* Directions *
Report back every line from the entries below in which the word "Some" occurs.

Stored data entries:
(** C7 (as amended). For every input string that is empty, or longer than 50
    characters, or that contains a character outside the word characters
    (letters, digits and the underscore), whitespace and the hyphen, both
    [get_course] and [get_instructor] return [None], and the log of the
    lookups made in the ontology is left as it was. *)
Theorem invalid_input_resolves_to_none (R : runtime) (st : state) (s : string) :
  reachable R st ->
  s = EmptyString
  \/ (50 < String.length s)%nat
  \/ (exists c, PyStr.occurs c s /\ input_char c = false) ->
  (exists st', get_course R (VStr s) st = (Ret VNone, st') /\ graph_log st' = graph_log st)
  /\ (exists st', get_instructor R (VStr s) st = (Ret VNone, st')
                  /\ graph_log st' = graph_log st).
Proof.
  intros Hr Hs. apply invalid_name in Hs.
  split.
  - destruct (get_course_string R s st Hr) as (st' & Hcall & _ & Hlog).
    exists st'. rewrite Hcall, (course_of_invalid R s Hs). split; [reflexivity|].
    destruct Hlog as [H|[H _]]; [exact H|congruence].
  - destruct (get_instructor_string R s st Hr) as (st' & Hcall & _ & Hlog).
    exists st'. rewrite Hcall, (instructor_of_invalid R s Hs). split; [reflexivity|].
    destruct Hlog as [H|[H _]]; [exact H|congruence].
Qed.

Lemma invalid_input_resolves_to_none_witness :
  reachable Example.R initial_state
  /\ (exists c, PyStr.occurs c "C++ basics" /\ input_char c = false)
  /\ (exists st', get_course Example.R (VStr "C++ basics") initial_state = (Ret VNone, st')
                  /\ graph_log st' = graph_log initial_state)
  /\ (exists st', get_instructor Example.R (VStr "C++ basics") initial_state = (Ret VNone, st')
                  /\ graph_log st' = graph_log initial_state).
Proof.
  assert (Hc : exists c, PyStr.occurs c "C++ basics" /\ input_char c = false).
  { exists "+"%char. split; [simpl; auto|reflexivity]. }
  split; [apply reach_initial|]. split; [exact Hc|].
  apply (invalid_input_resolves_to_none Example.R initial_state "C++ basics").
  - apply reach_initial.
  - right; right; exact Hc.
Defined.

(** C7, counterexample. The underscore is not a letter, a digit, whitespace or
    the hyphen, yet a name with an underscore passes the validation: the
    resolvers look into the ontology and return the node they find. *)
Lemma underscore_passes_validation :
  (exists c, PyStr.occurs c "a_b"
             /\ letter_or_digit c = false /\ PyStr.is_space c = false /\ c <> "-"%char)
  /\ String.length "a_b" = 3%nat
  /\ get_course Example.R (VStr "a_b") initial_state
     = (Ret Example.a_b, mkState [(VStr "a_b", Example.a_b)] [] [SearchIri "*#a_b"])
  /\ get_instructor Example.R (VStr "Ada_Lovelace") initial_state
     = (Ret Example.ada,
        mkState [] [(VStr "Ada_Lovelace", Example.ada)] [SearchInstructors "Ada_Lovelace"]).
Proof.
  split; [|split; [reflexivity|split; reflexivity]].
  exists "_"%char. repeat split; [simpl; auto|discriminate].
Qed.

(** C8 (as amended). [get_course] is deterministic and idempotent: on every
    raw string a call returns the node of the name, and so does a repeated
    call; a node that it returns has an IRI that ends with the identifier of
    the raw string; and two raw strings that both pass the validation and
    normalize to the same identifier resolve to the same node, whatever the
    memo table holds. *)
Theorem get_course_idempotent (R : runtime) (st : state) (s : string) :
  reachable R st ->
  let first := get_course R (VStr s) st in
  let second := get_course R (VStr s) (snd first) in
  fst first = Ret (course_of R s)
  /\ fst second = fst first
  /\ (forall iri rels,
        fst first = Ret (VNode iri rels) -> is_suffix ("#" ++ sanitize_id s) iri = true)
  /\ (forall s' st',
        reachable R st' ->
        valid_name s = true -> valid_name s' = true -> sanitize_id s = sanitize_id s' ->
        fst (get_course R (VStr s') st') = fst first).
Proof.
  intros Hr first second.
  destruct (get_course_string R s st Hr) as (st1 & Hcall & Hr1 & _).
  assert (Hfirst : fst first = Ret (course_of R s)) by (unfold first; rewrite Hcall; reflexivity).
  split; [exact Hfirst|]. split; [|split].
  - unfold second, first. rewrite Hcall. simpl.
    destruct (get_course_string R s st1 Hr1) as (st2 & Hcall2 & _). rewrite Hcall2. reflexivity.
  - intros iri rels. rewrite Hfirst. intros [= H].
    destruct (course_of_cases R s) as [H0|(iri' & rels' & H1 & _ & Hs)]; [congruence|].
    rewrite H in H1. injection H1 as -> _. exact Hs.
  - intros s' st' Hr' Hv Hv' Hid.
    destruct (get_course_string R s' st' Hr') as (st2 & Hcall' & _).
    rewrite Hcall', Hfirst. simpl. unfold course_of. rewrite Hv, Hv', Hid. reflexivity.
Qed.

Lemma get_course_idempotent_witness :
  reachable Example.R initial_state
  /\ fst (get_course Example.R (VStr "intro-to-ai") initial_state)
     = fst (get_course Example.R (VStr "Intro to AI") initial_state)
  /\ sanitize_id "Intro to AI" = "intro_to_ai".
Proof.
  split; [apply reach_initial|]. split; [|reflexivity].
  destruct (get_course_idempotent Example.R initial_state "Intro to AI" (reach_initial _))
    as (_ & _ & _ & H).
  apply H; [apply reach_initial|reflexivity|reflexivity|reflexivity].
Defined.

(** C8, counterexample. Two raw strings with the same identifier, of which
    only one passes the validation, do not resolve to the same node. *)
Lemma same_identifier_different_node :
  sanitize_id "Intro to AI" = sanitize_id "intro.to.ai"
  /\ fst (get_course Example.R (VStr "Intro to AI") initial_state) = Ret Example.intro_to_ai
  /\ fst (get_course Example.R (VStr "intro.to.ai") initial_state) = Ret VNone.
Proof. repeat split. Qed.

(** ** The path resolver *)

(** C4. For every object (a node of any shape, a list, a scalar, any other
    object) and every dotted path, of one to three segments or more,
    [get_nested_property] returns: either [None] or a value that is not
    [None]. It never raises: when following the path raises, whatever the
    exception, the answer is [None]. *)
Theorem get_nested_property_never_raises (R : runtime) (obj : value) (path : string) :
  (get_nested_property R obj path = Ret VNone
   \/ exists v, v <> VNone /\ get_nested_property R obj path = Ret v)
  /\ (forall e,
        follow_properties R obj (PyStr.split "." path) = Raise e ->
        get_nested_property R obj path = Ret VNone)
  /\ (forall v,
        follow_properties R obj (PyStr.split "." path) = Ret v ->
        get_nested_property R obj path = Ret v).
Proof.
  unfold get_nested_property, try_except.
  destruct (follow_properties R obj (PyStr.split "." path)) as [v|e].
  - split; [|split; [discriminate|auto]].
    destruct v; [left; reflexivity|right; eexists; split; [|reflexivity]; discriminate ..].
  - split; [left; reflexivity|]. split; [reflexivity|discriminate].
Qed.

(** A malformed relation on the way: the walk raises, the resolver answers
    [None]. *)
Example malformed_relation_is_missing :
  follow_properties Example.R Example.databases_101 ["hasInstructorDetails"; "Office"]
  = Raise RuntimeError
  /\ get_nested_property Example.R Example.databases_101 "hasInstructorDetails.Office"
     = Ret VNone.
Proof. split; reflexivity. Qed.

(** A scalar sentinel at the end of the path is missing. *)
Lemma scalar_sentinel_is_missing (R : runtime) (iri : string) rels (prop : string) :
  relation_find rels prop = Some (Some (VStr "NA")) ->
  follow_properties R (VNode iri rels) [prop] = Ret VNone.
Proof.
  intros H. simpl. unfold py_hasattr, py_getattr. rewrite H. reflexivity.
Qed.

(** A sentinel that is the first element of a list at the end of the path is
    returned as the value. *)
Lemma list_sentinel_is_returned (R : runtime) (iri : string) rels (prop : string)
    (rest : list value) :
  relation_find rels prop = Some (Some (VList (VStr "NA" :: rest))) ->
  follow_properties R (VNode iri rels) [prop] = Ret (VStr "NA").
Proof.
  intros H. simpl. unfold py_hasattr, py_getattr. rewrite H. reflexivity.
Qed.

(** C2, at the failing input. The prerequisites of the course are stored as
    the list with the one element NA: the resolver returns that element as
    the value, and the answer to [GetPrerequisites] is the sentinel itself. *)
Theorem sentinel_in_list_is_returned :
  get_nested_property Example.R Example.metadata "Prerequisites" = Ret (VStr "NA")
  /\ get_nested_property Example.R Example.databases_101 "hasCourseMetadata.Prerequisites"
     = Ret (VStr "NA")
  /\ Example.answer "GetPrerequisites" [("courseName", VStr "Databases 101")] = "NA".
Proof. repeat split. Qed.

(** ** The standard query *)

Lemma not_found_text (R : runtime) (entity name : string) :
  not_found R entity (VStr name) = Ret ("I couldn't find " ++ entity ++ " '" ++ name ++ "'.").
Proof. reflexivity. Qed.

Lemma no_data_text (R : runtime) (data_type entity name : string) :
  no_data R data_type entity (VStr name)
  = Ret ("No " ++ data_type ++ " available for " ++ entity ++ " '" ++ name ++ "'.").
Proof. reflexivity. Qed.

Lemma dict_get_found (d : dict) (k : string) (v default : value) :
  dict_find d k = Some v -> dict_get d k default = v.
Proof. unfold dict_get. intros ->. reflexivity. Qed.

(** What the standard query answers for a course name that is a string. *)
Lemma handle_standard_query_string (R : runtime) (st : state) (params : dict)
    (name path label entity : string) :
  reachable R st ->
  dict_find params "courseName" = Some (VStr name) ->
  fst (handle_standard_query R params path label entity st)
  = if truthy (course_of R name)
    then value <~ get_nested_property R (course_of R name) path ;;
         if truthy value then Ret (py_str R value)
         else Ret ("No " ++ label ++ " available for " ++ entity ++ " '" ++ name ++ "'.")
    else Ret ("I couldn't find " ++ entity ++ " '" ++ name ++ "'.").
Proof.
  intros Hr Hp. unfold handle_standard_query, bind.
  rewrite !(dict_get_found _ _ _ _ Hp).
  destruct (get_course_string R name st Hr) as (st' & -> & _).
  destruct (truthy (course_of R name)); simpl.
  - unfold lift. destruct (get_nested_property R (course_of R name) path) as [v|e]; simpl;
      [|reflexivity].
    destruct (truthy v); reflexivity.
  - reflexivity.
Qed.

(** C1 (as amended). For the intent [GetCourseCredits], which the dispatch
    table sends through the standard query: for every course whose
    [CourseCredit] resolves to the string 4 the text of the answer is that
    string, "4"; and for every course name that does not resolve to a node
    the answer is the [not_found] template with the entity "course" and the
    given name. *)
Theorem GetCourseCredits_answer (R : runtime) (st : state) (params : dict) (name : string)
    (h : handler) :
  reachable R st ->
  handlers_get (INTENT_HANDLERS R) "GetCourseCredits" = Some h ->
  dict_find params "courseName" = Some (VStr name) ->
  (forall iri rels,
      course_of R name = VNode iri rels ->
      get_nested_property R (VNode iri rels) "hasCourseMetadata.CourseCredit" = Ret (VStr "4") ->
      fst (h params st) = Ret "4")
  /\ (course_of R name = VNone ->
      fst (h params st) = Ret ("I couldn't find course '" ++ name ++ "'.")).
Proof.
  intros Hr Hh Hp. injection Hh as <-.
  rewrite (handle_standard_query_string R st params name _ _ _ Hr Hp).
  split.
  - intros iri rels -> ->. reflexivity.
  - intros ->. reflexivity.
Qed.

Lemma GetCourseCredits_answer_witness :
  reachable Example.R initial_state
  /\ course_of Example.R "Databases 101" = Example.databases_101
  /\ course_of Example.R "Unknown Course" = VNone
  /\ fst (handle_standard_query Example.R [("courseName", VStr "Databases 101")]
            "hasCourseMetadata.CourseCredit" "credit information" "course" initial_state)
     = Ret "4"
  /\ fst (handle_standard_query Example.R [("courseName", VStr "Unknown Course")]
            "hasCourseMetadata.CourseCredit" "credit information" "course" initial_state)
     = Ret "I couldn't find course 'Unknown Course'.".
Proof.
  split; [apply reach_initial|]. split; [reflexivity|]. split; [reflexivity|]. split.
  - refine (proj1 (GetCourseCredits_answer Example.R initial_state
                     [("courseName", VStr "Databases 101")] "Databases 101" _
                     (reach_initial _) eq_refl eq_refl) _ _ eq_refl eq_refl).
  - refine (proj2 (GetCourseCredits_answer Example.R initial_state
                     [("courseName", VStr "Unknown Course")] "Unknown Course" _
                     (reach_initial _) eq_refl eq_refl) eq_refl).
Defined.

(** The resolver that appends the unit is not in the dispatch table. *)
Example undispatched_credits_resolver :
  fst (query_course_credits Example.R [("courseName", VStr "Databases 101")] initial_state)
  = Ret "4 credits.".
Proof. reflexivity. Qed.

(** C1, counterexample. The credit of the course is the string 4, and the
    answer to [GetCourseCredits] is "4": the standard query adds no unit. *)
Lemma credits_answer_has_no_unit :
  get_nested_property Example.R Example.databases_101 "hasCourseMetadata.CourseCredit"
  = Ret (VStr "4")
  /\ Example.answer "GetCourseCredits" [("courseName", VStr "Databases 101")] = "4"
  /\ Example.answer "GetCourseCredits" [("courseName", VStr "Databases 101")] <> "4 credits.".
Proof. repeat split. discriminate. Qed.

* Solved problem *
  relation_find rels prop = Some (Some (VStr "NA")) ->
  relation_find rels prop = Some (Some (VList (VStr "NA" :: rest))) ->
  dict_find d k = Some v -> dict_get d k default = v.
  dict_find params "courseName" = Some (VStr name) ->
  handlers_get (INTENT_HANDLERS R) "GetCourseCredits" = Some h ->
  dict_find params "courseName" = Some (VStr name) ->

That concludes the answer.